- Film poster
- Directed by: Tonino Valerii
- Story by: Tonino Valerii; Francesco Mazzei;
- Based on: La ragazza di nome Giulio by Milena Milani
- Produced by: Francesco Mazzei
- Starring: Silvia Dionisio; Gianni Macchia; Esmeralda Ruspoli; Anna Moffo;
- Cinematography: Stelvio Massi
- Edited by: Franco Fraticelli
- Music by: Riz Ortolani
- Production company: Julia Film
- Distributed by: PAC
- Release date: 26 June 1970 (Italy);
- Running time: 110 minutes
- Country: Italy
- Box office: ₤542.076 million

= A Girl Called Jules =

1970 film

A Girl Called Jules (La ragazza di nome Giulio) is a 1970 Italian drama film directed by Tonino Valerii.

==Cast==
- Silvia Dionisio as Jules
- Gianni Macchia as Franco
- Esmeralda Ruspoli as Laura, mother of Jules
- Anna Moffo as Lia
- Maurizio Degli Esposti as Lorenzo
- John Steiner as the guardian
- Roberto Chevalier as Camillo
- Livio Barbo as Amerigo
- Riccardo Garrone as Carvalli
- Raúl Martínez as Luciano
- Malisa Longo as Serafina
- Nino Nini as priest of Santa Maria del Giglio
- Umberto Raho as Father Dario, the confessor
- Ivano Staccioli as Professor of philosophy
- Tonino Valerii (cameo)

==Production==
After directing three Spaghetti Western films, director Tonino Valerii was worried about being typecast as a director of only Spaghetti Westerns. He began exploring other genres and was initially interested in adapting Livia De Stefani's novel Black Grapes. The original story of Black Grapes involved gangsters, a topic that became popular in Italy after the release of Damiano Damiani's The Day of the Owl.

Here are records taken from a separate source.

(* ===== verification/QsortProps.v ===== *)
(** [qsort] sorts.

    The functions on memory are proved against smoothsort on arrays as functions ([Smooth]):
    a comparison of two addresses is one of two elements, and [cycle] makes the exchanges along
    the path that was recorded. *)
From stdpp Require Import sorting.
From S2P Require Import Prelude KMonad KString Qsort Smooth QsortBits QsortMem.
#[global] Open Scope Z_scope.

Module QsortProps.
Import KString Qsort Smooth QsortBits QsortMem.

Section Sort.
Context (cmp : mem -> Z -> Z -> Z) (tmp : Z) (ctz : Z -> Z) (base n width : Z).
Context (ord : list Z -> list Z -> Z) `{!Order ord}.
(** The comparison looks at the two elements only. *)
Context (Hcmp : forall m a b, cmp m a b = ord (elem width m a) (elem width m b)).
(** The bit scan of the processor, on words that are not zero. *)
Context (Hctz : forall j y, 0 <= j -> Z.odd y = true -> 0 < 2 ^ j * y < 2 ^ 64 -> ctz (2 ^ j * y) = j).
Context (Hwidth : 0 < width) (Hn : 0 < n) (Hbig : forall k, leo k <= n -> (k <= 61)%nat).
Context (Htmp : tmp + 256 <= base \/ base + n * width <= tmp).
Abbreviation addr := (addr base width).
Abbreviation arr := (arr base n width).
Abbreviation on_array := (on_array n).
Abbreviation same_outside := (same_outside tmp base n width).

Lemma wp_compare m f i j Q :
  arr m f -> 0 <= i < n -> 0 <= j < n -> Q (ord (f i) (f j)) m -> wp (compare cmp (addr i) (addr j)) m Q.
Proof. intros [_ Hf] Hi Hj HQ. apply wp_gets. by rewrite Hcmp, !Hf. Qed.

Context (lp : list Z) (Hlp : forall k, leo k <= n -> lp !! k = Some (width * leo k)).
Lemma wp_get_lp m i k Q :
  i = Z.of_nat k -> leo k <= n -> Q (width * leo k) m -> wp (get_lp lp i) m Q.
Proof.
  intros -> Hk HQ. unfold get_lp. rewrite (proj2 (Z.ltb_ge _ 0)) by lia. rewrite Nat2Z.id, Hlp by done.
  by apply wp_ret.
Qed.

Lemma wp_push m ps p Q :
  (length ps < places)%nat -> Q (addr <$> ps ++ [p]) m -> wp (push (addr <$> ps) (addr p)) m Q.
Proof.
  intros Hl HQ. unfold push. rewrite length_fmap, (proj2 (Nat.ltb_lt _ _) Hl). apply wp_ret.
  by rewrite fmap_app in HQ.
Qed.
Lemma on_array_snoc ps p : on_array ps -> p ∉ ps -> 0 <= p < n -> on_array (ps ++ [p]).
Proof.
  intros [Hnd Hin] Hp Hr. split; [|by apply Forall_app; split; [|constructor]].
  apply NoDup_app. split_and!; [done|set_solver|apply NoDup_singleton].
Qed.
Lemma addr_minus i j : addr i - width - width * j = addr (i - 1 - j) /\ addr i - width = addr (i - 1) /\
  addr i - width * j = addr (i - j).
Proof. unfold QsortMem.addr. lia. Qed.

(** A test of two comparisons, the second of which is made only if the first holds. *)
Lemma wp_both {B} m f i j c1 (T E : M mem B) Q :
  arr m f -> 0 <= i < n -> 0 <= j < n ->
  (0 <= c1 /\ ge ord (f i) (f j) -> wp T m Q) -> (~ (0 <= c1 /\ ge ord (f i) (f j)) -> wp E m Q) ->
  wp (let! c2 := if 0 <=? c1 then compare cmp (addr i) (addr j) else ret (-1) in
      if (0 <=? c1) && (0 <=? c2) then T else E) m Q.
Proof.
  intros Ha Hi Hj HT HE. unfold ge in *. wp1. destruct (Z.leb_spec 0 c1) as [H1|H1].
  - apply (wp_compare m f); [done..|]. cbn [andb].
    destruct (Z.leb_spec 0 (ord (f i) (f j))); [by apply HT|apply HE; lia].
  - apply wp_ret. cbn [andb]. apply HE. lia.
Qed.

Valerii was introduced to producer Francesco Mazzei by Riz Ortolani. When approaching him for Black Grapes, Mazzei countered the offer to film an adaptation of La ragazza di nome Giulio.

Screenplay credits on the actual film prints state that Marcello Coscia, Bruno Di Geronimo, Maurio Di Nardo, Francesco Mazzei and Valerii are responsible for the film's screenplay. Valerii disregarded this stating that these people "did not actually write the film!" and that the film was written by Giuseppe Murgia and Beppe Bellecca.

Joan Fontaine was originally cast to play Laura, the title character's mother, but she left the set a few days before the end of shooting due to economic disagreements with the producer Francesco Mazzei; she was replaced by Esmeralda Ruspoli and all her scenes had to be reshot. The film received mixed reviews.

==Release==
A Girl Called Jules was distributed theatrically in Italy by PAC where it was first shown in Italy on 26 June 1970. The film grossed a total of 542.076 million Italian lire domestically. It was entered into the 20th Berlin International Film Festival where it was supposed to be screened on the last day of the festival, but the screening was eventually cancelled as the festival was interrupted on 5 July 1970.